== DATA

(** * Laws *)

Lemma byte_app pre l k : byte (pre ++ l) (length pre + k) = byte l k.
Proof. unfold byte; now rewrite app_nth2_plus. Qed.

Lemma word16_app pre l k : word16 (pre ++ l) (length pre + k) = word16 l k.
Proof. unfold word16; now rewrite <- Nat.add_assoc, !byte_app. Qed.

Lemma put_app pre old post bs : length old = length bs ->
  put (pre ++ old ++ post) (length pre) bs = pre ++ bs ++ post.
Proof.
  intros E; unfold put. rewrite <- E.
  rewrite firstn_app, firstn_all, Nat.sub_diag, firstn_O, app_nil_r.
  rewrite skipn_app, skipn_all2 by lia.
  replace (length pre + length old - length pre)%nat with (length old) by lia.
  now rewrite skipn_app, skipn_all, Nat.sub_diag.
Qed.

Lemma length_put b off bs : (off + length bs <= length b)%nat -> length (put b off bs) = length b.
Proof. intros; unfold put. rewrite !length_app, length_firstn, length_skipn. lia. Qed.

Lemma Forall_put (P : Z -> Prop) b off bs : Forall P b -> Forall P bs -> Forall P (put b off bs).
Proof.
  rewrite <- (firstn_skipn off b) at 1; intros [H1 H2]%Forall_app Hbs; unfold put.
  rewrite !Forall_app; repeat split; [exact H1 | exact Hbs |].
  rewrite Nat.add_comm, <- skipn_skipn. rewrite <- (firstn_skipn (length bs) (skipn off b)) in H2.
  now apply Forall_app in H2.
Qed.

(** A list of [n] elements is [n] variables. *)
Ltac explode l :=
  let H := fresh in
  match goal with E : length l = _ |- _ => rename E into H end;
  repeat (destruct l as [|? l]; [discriminate H|]; cbn [length] in H; apply Nat.succ_inj in H);
  apply length_zero_iff_nil in H; subst l.

Lemma word16_range p : Forall is_u8 p -> forall k, 0 <= word16 p k <= 65535.
Proof.
  intros Hp k; assert (B : forall j, 0 <= byte p j < 256).
  { intros j; unfold byte. destruct (nth_in_or_default j p 0) as [Hi| ->]; [|lia].
    rewrite Forall_forall in Hp; apply (Hp _ Hi). }
  unfold word16; pose proof (B k); pose proof (B (k + 1)%nat); lia.
Qed.

Lemma bytes16_range v : Forall is_u8 (bytes16 v).
Proof. repeat constructor; unfold is_u; try apply Z.mod_pos_bound; lia. Qed.

Lemma word_of_bytes16 v : 0 <= v <= 65535 -> word16 (bytes16 v) 0 = v.
Proof. intros; unfold word16, byte, bytes16; cbn [nth Nat.add]. Z.div_mod_to_equations; lia. Qed.

Lemma put_in pre h post k bs : (k + length bs <= length h)%nat ->
  put (pre ++ h ++ post) (length pre + k) bs = pre ++ put h k bs ++ post.
Proof.
  intros Hk; unfold put.
  rewrite firstn_app_2, <- app_assoc, <- !app_assoc; do 2 f_equal.
  rewrite firstn_app. replace (k - length h)%nat with O by lia. rewrite firstn_O, app_nil_r.
  f_equal. f_equal. rewrite <- Nat.add_assoc, skipn_app.
  rewrite (skipn_all2 pre) by lia.
  replace (length pre + (k + length bs) - length pre)%nat with (k + length bs)%nat by lia.
  rewrite skipn_app. now replace (k + length bs - length h)%nat with O by lia.
Qed.

(** ** Network order *)

Lemma to_be_u16 v : is_u16 v -> is_u16 (to_be v).
Proof. unfold is_u, to_be; intros. Z.div_mod_to_equations; lia. Qed.

Lemma to_be_to_be v : is_u16 v -> to_be (to_be v) = v.
Proof. unfold is_u, to_be; intros. Z.div_mod_to_equations; lia. Qed.

Lemma to_be_eqb a b : is_u16 a -> is_u16 b -> (to_be a =? to_be b) = (a =? b).
Proof.
  intros Ha Hb. destruct (Z.eqb_spec a b) as [->|N]; [apply Z.eqb_refl|].
  apply Z.eqb_neq; intros E; apply N. now rewrite <- (to_be_to_be a Ha), E, to_be_to_be.
Qed.

Lemma word_be16 v l : is_u16 v -> word16 (be16 v ++ l) 0 = to_be v.
Proof.
  unfold is_u, word16, byte, be16, to_be; intros; cbn [app nth Nat.add]. Z.div_mod_to_equations; lia.
Qed.

Lemma word_be32 v l : is_u32 v -> word32 (be32 v ++ l) 0 = to_be32 v.
Proof.
  unfold is_u, word32, word16, byte, be32, be16, to_be32, to_be; intros; cbn [app nth Nat.add].
  Z.div_mod_to_equations; lia.
Qed.

Lemma to_be32_eqb a b : is_u32 a -> is_u32 b -> (to_be32 a =? to_be32 b) = (a =? b).
Proof.
  intros Ha Hb. destruct (Z.eqb_spec a b) as [->|N]; [apply Z.eqb_refl|].
  apply Z.eqb_neq; intros E; apply N. revert E; unfold to_be32, to_be, is_u in *; intros.
  Z.div_mod_to_equations; lia.
Qed.

(** A mask applies to the two halves of a word. *)
Lemma land_halves n a b c d : 0 <= n -> 0 <= a < 2 ^ n -> 0 <= c < 2 ^ n -> 0 <= b -> 0 <= d ->
  Z.land (a + 2 ^ n * b) (c + 2 ^ n * d) = Z.land a c + 2 ^ n * Z.land b d.
Proof.
  intros Hn Ha Hc Hb Hd. pose proof (Z.pow_pos_nonneg 2 n ltac:(lia) Hn) as P.
  assert (D : forall x y, 0 <= x < 2 ^ n -> (x + 2 ^ n * y) / 2 ^ n = y /\ (x + 2 ^ n * y) mod 2 ^ n = x).
  { intros x y Hx. rewrite (Z.mul_comm _ y), Z.div_add, Z.div_small, Z_mod_plus_full, Z.mod_small by lia. lia. }
  rewrite (Z.div_mod (Z.land (a + _) _) (2 ^ n)) by lia.
  rewrite <- Z.shiftr_div_pow2, Z.shiftr_land, !Z.shiftr_div_pow2 by lia.
  rewrite <- (Z.land_ones (Z.land _ _)) by lia.
  replace (Z.ones n) with (Z.land (Z.ones n) (Z.ones n)) by apply Z.land_diag.
  rewrite Z.land_assoc, <- (Z.land_assoc (a + _)), (Z.land_comm (c + _)), Z.land_assoc, <- Z.land_assoc.
  rewrite !Z.land_ones by lia. destruct (D a b Ha) as [-> ->], (D c d Hc) as [-> ->]. lia.
Qed.

(** Masks commute with the byte swap. *)
Lemma land_to_be v m : is_u16 v -> is_u16 m -> Z.land (to_be v) (to_be m) = to_be (Z.land v m).
Proof.
  unfold is_u; intros Hv Hm.
  assert (D : forall x, 0 <= x < 2 ^ 16 -> 0 <= x mod 256 < 256 /\ 0 <= x / 256 < 256).
  { intros x Hx. split; [apply Z.mod_pos_bound; lia|]. split; [apply Z.div_pos | apply Z.div_lt_upper_bound]; lia. }
  pose proof (D v Hv) as [L1 H1]. pose proof (D m Hm) as [L2 H2].
  assert (S : forall x, 0 <= x < 2 ^ 16 -> to_be x = x / 256 + 2 ^ 8 * (x mod 256)).
  { intros x Hx. unfold to_be. destruct (D x Hx) as [_ Hx']. rewrite (Z.mod_small (x / 256)) by exact Hx'. change (2 ^ 8) with 256. lia. }
  pose proof (is_u_land 16 v m ltac:(lia) Hv Hm) as Hl. unfold is_u in Hl. rewrite !S by assumption.
  rewrite land_halves by (change (2 ^ 8) with 256; lia).
  assert (E : Z.land v m = Z.land (v mod 256) (m mod 256) + 2 ^ 8 * Z.land (v / 256) (m / 256)).
  { rewrite <- land_halves by (change (2 ^ 8) with 256; lia). change (2 ^ 8) with 256. now rewrite !(Z.add_comm (_ mod _)), <- !Z.div_mod by lia. }
  pose proof (is_u_land 8 (v mod 256) (m mod 256) ltac:(lia) L1 L2) as B. unfold is_u in B. change (2 ^ 8) with 256 in *.
  rewrite E. Z.div_mod_to_equations; lia.
Qed.

Lemma to_be_0 v : is_u16 v -> (to_be v =? 0) = (v =? 0).
Proof. intros Hv. exact (to_be_eqb v 0 Hv ltac:(easy)). Qed.

Lemma to_be32_halves v : to_be32 v = to_be (v / 65536) + 2 ^ 16 * to_be (v mod 65536).
Proof. unfold to_be32. change (2 ^ 16) with 65536. lia. Qed.

Lemma halves_u16 v : is_u32 v -> is_u16 (v mod 65536) /\ is_u16 (v / 65536).
Proof. unfold is_u; intros. Z.div_mod_to_equations; lia. Qed.

Lemma to_be32_u32 v : is_u32 v -> is_u32 (to_be32 v).
Proof.
  intros Hv. destruct (halves_u16 v Hv) as [H1 H2]. pose proof (to_be_u16 _ H1). pose proof (to_be_u16 _ H2).
  rewrite to_be32_halves. unfold is_u in *. change (2 ^ 16) with 65536 in *. change (2 ^ 32) with 4294967296. lia.
Qed.

Lemma to_be32_to_be32 v : is_u32 v -> to_be32 (to_be32 v) = v.
Proof.
  intros Hv. destruct (halves_u16 v Hv) as [H1 H2]. pose proof (to_be_u16 _ H1) as B1. pose proof (to_be_u16 _ H2) as B2.
  rewrite (to_be32_halves (to_be32 v)), to_be32_halves. unfold is_u in B1, B2. change (2 ^ 16) with 65536 in *.
  rewrite (Z.mul_comm 65536 (to_be (v mod _))), Z_mod_plus_full, Z.div_add, (Z.div_small (to_be _)), (Z.mod_small (to_be _)) by lia.
  rewrite Z.add_0_l, !to_be_to_be by assumption. Z.div_mod_to_equations; lia.
Qed.

Lemma land_to_be32 v m : is_u32 v -> is_u32 m -> Z.land (to_be32 v) (to_be32 m) = to_be32 (Z.land v m).
Proof.
  intros Hv Hm. destruct (halves_u16 v Hv) as [V1 V2]. destruct (halves_u16 m Hm) as [M1 M2].
  pose proof (to_be_u16 _ V1). pose proof (to_be_u16 _ V2). pose proof (to_be_u16 _ M1). pose proof (to_be_u16 _ M2).
  rewrite (to_be32_halves v), (to_be32_halves m).
  rewrite land_halves by (unfold is_u in *; lia). rewrite !land_to_be by assumption.
  assert (E : Z.land v m = Z.land (v mod 65536) (m mod 65536) + 65536 * Z.land (v / 65536) (m / 65536)).
  { change 65536 with (2 ^ 16) in *. unfold is_u in *. rewrite <- land_halves by lia. change (2 ^ 16) with 65536.
    now rewrite !(Z.add_comm (_ mod _)), <- !Z.div_mod by lia. }
  pose proof (is_u_land 16 _ _ ltac:(lia) V1 M1) as B. unfold is_u in B. change (2 ^ 16) with 65536 in *.
  rewrite to_be32_halves. change (2 ^ 16) with 65536.
  set (a := Z.land (v mod 65536) _) in *. set (b := Z.land (v / 65536) _) in *.
  replace (Z.land v m / 65536) with b by (Z.div_mod_to_equations; lia).
  replace (Z.land v m mod 65536) with a by (Z.div_mod_to_equations; lia). reflexivity.
Qed.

====

Among the entries above, locate the lines containing "rewrite !Z.land_ones by" and "unfold is_u; intros Hv Hm.", and transcribe exactly those two lines and all lines between.

  rewrite !Z.land_ones by lia. destruct (D a b Ha) as [-> ->], (D c d Hc) as [-> ->]. lia.
Qed.

(** Masks commute with the byte swap. *)
Lemma land_to_be v m : is_u16 v -> is_u16 m -> Z.land (to_be v) (to_be m) = to_be (Z.land v m).
Proof.
  unfold is_u; intros Hv Hm.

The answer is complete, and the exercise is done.